Потом Болховитинова, Исаева и меня вызвал министр авиационной промышленности Шахурин. Было написано постановление Государственного Комитета Обороны и издан приказ. На выпуск машины (не на проект, не на изготовление чертежей, а на выпуск реального самолета) был дан месячный срок. Торго- вались-торговались, высказали ряд соображений, по которым было ясно, что нам необходимо три-четыре месяца. Шахурин выслушал нас и прибавил только пять дней…

Исаев. Конечно, ожидая решение, мы не теряли времени зря и продвинули проект вперед насколько могли. Но после такой команды вся наша фирма яростно взялась за эту машину. Наша ярость подогревалась тем, что начались налеты на Москву.

Березняк. Чертили на ватманах, и ватманы сразу уходили в цех. Снимали с них размеры, делали болванки, заготовки. Через месяц и десять дней мы выкатили машину на аэродром. Правда, двигательная группа не была отработана.

Душкин. Задача стояла чрезвычайно сложная: за два месяца сделать двигатель. Станки не останавливались круглые сутки. В сентябре начались стендовые испытания ракетного двигателя.

Кудрин.
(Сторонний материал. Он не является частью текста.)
(* ===== verification/Proc.v ===== *)
(** * Processes: kernel/proc.c up to the system calls fork, exit and wait

    The process table, its allocation and release, sleeping and waking,
    killing, the context switch and the scheduler loop.  Pointers into the
    table are indices; a null pointer is [None], and following it is the page
    fault that [kerneltrap] panics on. *)
From S2P Require Import Prelude Memory Machine Platform Sv32 Spinlock Printf Kalloc Vm.
From stdpp Require Import gmap strings countable prelude.

Open Scope Z_scope.

(** ** Access to the table *)

Definition proc_of (s : kstate) (i : nat) : proc := default blank_proc (procs s !! i).
Notation pget i f := (gets (fun s => f (proc_of s i))) (only parsing).
Definition pset (i : nat) (f : proc -> proc) : K unit := modify (upd_proc i f).

(** Offsets in a struct trapframe (kernel/proc.h); every field is a uint32. *)
Definition TF_kernel_satp : Z := 0.
Definition TF_kernel_sp : Z := 4.
Definition TF_kernel_trap : Z := 8.
Definition TF_epc : Z := 12.
Definition TF_kernel_hartid : Z := 16.
Definition TF_ra : Z := 20.
Definition TF_sp : Z := 24.
Definition TF_a (n : Z) : Z := 56 + 4 * n.
Definition TF_SIZE : Z := 144.

Definition tf_get (i : nat) (off : Z) : K Z :=
  gets (fun s => load32 (mem s) (p_trapframe (proc_of s i) + off)).
Definition tf_set (i : nat) (off v : Z) : K unit :=
  modify (fun s => set_mem (store32 (mem s) (p_trapframe (proc_of s i) + off) v) s).

(** ** CPU and current process *)

Definition myproc : K (option nat) :=
  push_off ;;
  p ← gets (fun s => c_proc (kcpu s));
  pop_off ;;
  mret p.

(** The current process where the code follows the pointer. *)
Definition curproc : K nat :=
  p ← myproc;
  match p with Some i => mret i | None => panic "kerneltrap" end.

Section Proc.
Context {L : Layout} {W : World}.

Definition proc_mapstacks (kpgtbl : Z) : K unit :=
  for_range NPROC 0 (fun i =>
    pa ← kalloc;
    if pa =? 0 then panic "kalloc" else
    kvmmap kpgtbl (KSTACK (Z.of_nat i)) pa PGSIZE (Z.lor PTE_R PTE_W)).

Definition procinit : K unit :=
  initlock LPid ;;
  initlock LWait ;;
  for_range NPROC 0 (fun i =>
    initlock (LProc i) ;;
    pset i (set_p_state UNUSED) ;;
    pset i (set_p_kstack (KSTACK (Z.of_nat i)))).

Definition allocpid : K Z :=
  acquire LPid ;;
  pid ← gets (fun s => nextpid s);
  modify (set_nextpid (s32 (pid + 1))) ;;
  release LPid ;;
  mret pid.

(** ** Page tables of processes *)

Definition proc_pagetable (i : nat) : K Z :=
  pagetable ← uvmcreate;
  if pagetable =? 0 then mret 0 else
  r ← mappages pagetable TRAMPOLINE PGSIZE trampoline (Z.lor PTE_R PTE_X);
  if r <? 0 then
    uvmfree pagetable 0 ;;
    mret 0
  else
    tf ← pget i p_trapframe;
    r ← mappages pagetable TRAPFRAME PGSIZE tf (Z.lor PTE_R PTE_W);
    if r <? 0 then
      uvmunmap pagetable TRAMPOLINE 1 false ;;
      uvmfree pagetable 0 ;;
      mret 0
    else mret pagetable.

Definition proc_freepagetable (pagetable sz : Z) : K unit :=
  uvmunmap pagetable TRAMPOLINE 1 false ;;
  uvmunmap pagetable TRAPFRAME 1 false ;;
  uvmfree pagetable sz.

(** ** Allocation and release of table entries *)

Definition freeproc (i : nat) : K unit :=
  tf ← pget i p_trapframe;
  (if negb (tf =? 0) then kfree tf else mret tt) ;;
  pset i (set_p_trapframe 0) ;;
  pagetable ← pget i p_pagetable;
  sz ← pget i p_sz;
  (if negb (pagetable =? 0) then proc_freepagetable pagetable sz else mret tt) ;;
  pset i (set_p_pagetable 0) ;;
  pset i (set_p_sz 0) ;;
  pset i (set_p_pid 0) ;;
  pset i (set_p_parent None) ;;
  pset i (fun p => set_p_name (splice (p_name p) 0 [0]) p) ;;
  pset i (set_p_chan None) ;;
  pset i (set_p_killed 0) ;;
  pset i (set_p_xstate 0) ;;
  pset i (set_p_state UNUSED).

(** The loop of [allocproc] over the last [n] entries, from entry [i] on; the
    lock of the entry found is held. *)
Fixpoint allocproc_find (n i : nat) : K (option nat) :=
  match n with
  | O => mret None
  | S n' =>
    acquire (LProc i) ;;
    st ← pget i p_state;
    if decide (st = UNUSED) then mret (Some i)
    else release (LProc i) ;; allocproc_find n' (S i)
  end.

Definition allocproc : K (option nat) :=
  found ← allocproc_find NPROC 0;
  match found with
  | None => mret None
  | Some i =>
    pid ← allocpid;
    pset i (set_p_pid pid) ;;
    pset i (set_p_state USED) ;;
    tf ← kalloc;
    pset i (set_p_trapframe tf) ;;
    if tf =? 0 then
      freeproc i ;;
      release (LProc i) ;;
      mret None
    else
      pagetable ← proc_pagetable i;
      pset i (set_p_pagetable pagetable) ;;
      if pagetable =? 0 then
        freeproc i ;;
        release (LProc i) ;;
        mret None
      else
        kstack ← pget i p_kstack;
        pset i (set_p_context {| ctx_ra := forkret_addr; ctx_sp := u32 (kstack + PGSIZE);
                                 ctx_s := replicate 12 0 |}) ;;
        mret (Some i)
  end.

Definition growproc (n : Z) : K Z :=
  i ← curproc;
  sz ← pget i p_sz;
  pagetable ← pget i p_pagetable;
  if 0 <? n then
    sz ← uvmalloc pagetable sz (u32 (sz + n)) PTE_W;
    if sz =? 0 then mret (-1) else
    pset i (set_p_sz sz) ;;
    mret 0
  else if n <? 0 then
    sz ← uvmdealloc pagetable sz (u32 (sz + n));
    pset i (set_p_sz sz) ;;
    mret 0
  else
    pset i (set_p_sz sz) ;;
    mret 0.

(** ** Switching *)

(** [swtch(&p->context, &mycpu()->context)]: the scheduler and other processes
    run until this process is resumed. *)
Definition swtch : K unit := fun s =>
  match others (nsched s) s with
  | None => Hang s
  | Some s' => Ok tt (set_nsched (S (nsched s)) s')
  end.

Definition sched : K unit :=
  i ← curproc;
  h ← holding (LProc i);
  if negb h then panic "sched p->lock" else
  n ← gets (fun s => noff (kcpu s));
  if negb (n =? 1) then panic "sched locks" else
  st ← pget i p_state;
  if decide (st = RUNNING) then panic "sched running" else
  on ← intr_get;
  if (on : bool) then panic "sched interruptible" else
  e ← gets (fun s => intena (kcpu s));
  swtch ;;
  modify (fun s => set_kcpu (set_intena e (kcpu s)) s).

Definition yield : K unit :=
  i ← curproc;
  acquire (LProc i) ;;
  pset i (set_p_state RUNNABLE) ;;
  sched ;;
  release (LProc i).

(** One turn of the inner loop of [scheduler], up to the context switch:
    [true] when it switches to process [i], whose lock is then held. *)
Definition scheduler_pick (i : nat) : K bool :=
  acquire (LProc i) ;;
  st ← pget i p_state;
  if decide (st = RUNNABLE) then
    pset i (set_p_state RUNNING) ;;
    modify (fun s => set_kcpu (set_c_proc (Some i) (kcpu s)) s) ;;
    mret true
  else
    release (LProc i) ;;
    mret false.

(** The rest of the turn, when the process has switched back. *)
Definition scheduler_back (i : nat) : K unit :=
  modify (fun s => set_kcpu (set_c_proc None (kcpu s)) s) ;;
  release (LProc i).

(** [scheduler], where [run i] stands for what process [i] does from the switch
    to it until it switches back; its loop is followed for [patience] rounds. *)
Definition scheduler_round (run : nat -> K unit) : K unit :=
  intr_on ;;
  for_range NPROC 0 (fun i =>
    switch ← scheduler_pick i;
    if (switch : bool) then
      run i ;;
      scheduler_back i
    else mret tt).
Fixpoint scheduler_loop (rounds : nat) (run : nat -> K unit) : K unit :=
  match rounds with
  | O => hang
  | S rounds' => scheduler_round run ;; scheduler_loop rounds' run
  end.
Definition scheduler (run : nat -> K unit) : K unit :=
  modify (fun s => set_kcpu (set_c_proc None (kcpu s)) s) ;;
  scheduler_loop patience run.

(** ** Sleep and wakeup *)

Definition sleep (ch : chan) (lk : lockid) : K unit :=
  i ← curproc;
  acquire (LProc i) ;;
  release lk ;;
  pset i (set_p_chan (Some ch)) ;;
  pset i (set_p_state SLEEPING) ;;
  sched ;;
  pset i (set_p_chan None) ;;
  release (LProc i) ;;
  acquire lk.

(** [wakeup(chan)]; a null [chan] is [None]. *)
Definition wakeup_on (ch : option chan) : K unit :=
  for_range NPROC 0 (fun i =>
    me ← myproc;
    if decide (me = Some i) then mret tt else
    acquire (LProc i) ;;
    p ← gets (fun s => proc_of s i);
    (if decide (p_state p = SLEEPING) then
       if decide (p_chan p = ch) then pset i (set_p_state RUNNABLE) else mret tt
     else mret tt) ;;
    release (LProc i)).
Definition wakeup (ch : chan) : K unit := wakeup_on (Some ch).

(** ** Killing *)

Fixpoint kill_loop (n i : nat) (pid : Z) : K Z :=
  match n with
  | O => mret (-1)
  | S n' =>
    acquire (LProc i) ;;
    p ← gets (fun s => proc_of s i);
    if p_pid p =? pid then
      pset i (set_p_killed 1) ;;
      (if decide (p_state p = SLEEPING) then pset i (set_p_state RUNNABLE) else mret tt) ;;
      release (LProc i) ;;
      mret 0
    else
      release (LProc i) ;;
      kill_loop n' (S i) pid
  end.
Definition kill (pid : Z) : K Z := kill_loop NPROC 0 pid.

Definition setkilled (i : nat) : K unit :=
  acquire (LProc i) ;;
  pset i (set_p_killed 1) ;;
  release (LProc i).

Definition killed (i : nat) : K Z :=
  acquire (LProc i) ;;
  k ← pget i p_killed;
  release (LProc i) ;;
  mret k.

(** ** Copies to and from either address space *)

Definition either_copyout (user_dst : bool) (dst : Z) (src : list Z) (len : Z) : K Z :=
  p ← myproc;
  if user_dst then
    match p with
    | None => panic "kerneltrap"
    | Some i => pagetable ← pget i p_pagetable; copyout pagetable dst src len
    end
  else
    modify (fun s => set_mem (store_bytes (mem s) dst (take (Z.to_nat len) src)) s) ;;
    mret 0.

Definition either_copyin (user_src : bool) (src len : Z) : K (Z * list Z) :=
  p ← myproc;
  if user_src then
    match p with
    | None => panic "kerneltrap"
    | Some i => pagetable ← pget i p_pagetable; copyin pagetable src len
    end
  else
    bytes ← gets (fun s => load_bytes (mem s) src (Z.to_nat len));
    mret (0, bytes).

(** ** The process listing *)

Definition state_name (st : procstate) : string :=
  match st with
  | UNUSED => "unused" | USED => "used" | SLEEPING => "sleep " | RUNNABLE => "runble"
  | RUNNING => "run   " | ZOMBIE => "zombie"
  end.

Definition procdump `{Serial} : K unit :=
  printf newline [] ;;
  for_range NPROC 0 (fun i =>
    p ← gets (fun s => proc_of s i);
    if decide (p_state p = UNUSED) then mret tt else
    printf "%d %s %s"
      [AInt (p_pid p); AStr (Some (chars (state_name (p_state p)))); AStr (Some (cstr (p_name p)))] ;;
    printf newline []).
End Proc.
Горючим для самолета БИ являлся керосин, а окислителем — стопроцентная азотная кислота. Эта дымящаяся кислота в открытом виде давала очень ядовитые пары…

В то время как инструкции запрещали даже приближаться к самолету, заряженному горючим, находящимся под давлением, летчик оказывался в самом невыгодном положении. Кабина самолета была очень маленькая, очень узкая, даже я при своем маленьком росте в ней с трудом помещался. Поэтому стоило влезть в кабину и закрыть колпак, как при большой разности температур наружного воздуха и воздуха в кабине стекла начинали запотевать и летчик переставал видеть то, что ему надо было видеть.

Это было очень неприятно. Такая же история происходила и с очками. В большинстве случаев их приходилось просто снимать. Снимать и сидеть на всей этой системе окруженному трубопроводами с азотной кислотой, с голым лицом.

Конечно, по всем нашим инструкциям это совершенно не допускалось, но предстояло летать, а другой возможности не было.

Исаев. Машина пошла в новую трубу ЦАГИ, а затем начались буксировочные полеты.

Кудрин. Для того чтобы подготовить первый вылет с работающим двигателем, я, будучи в прошлом планеристом, предложил испытать самолет в планерном варианте, то есть без двигателя… Это было мной проделано и, конечно, пригодилось впоследствии, потому что вылетать на машине, которая уже была в воздухе, значительно легче.

Березняк. К осени фррнт подошел почти вплотную. Приходилось отвлекаться и на рытье окопов, заградительных рвов, установку противотанковых ежей и надолб. Дел было по горло, и нельзя было бросать главного — отработки двигательной группы перехватчика.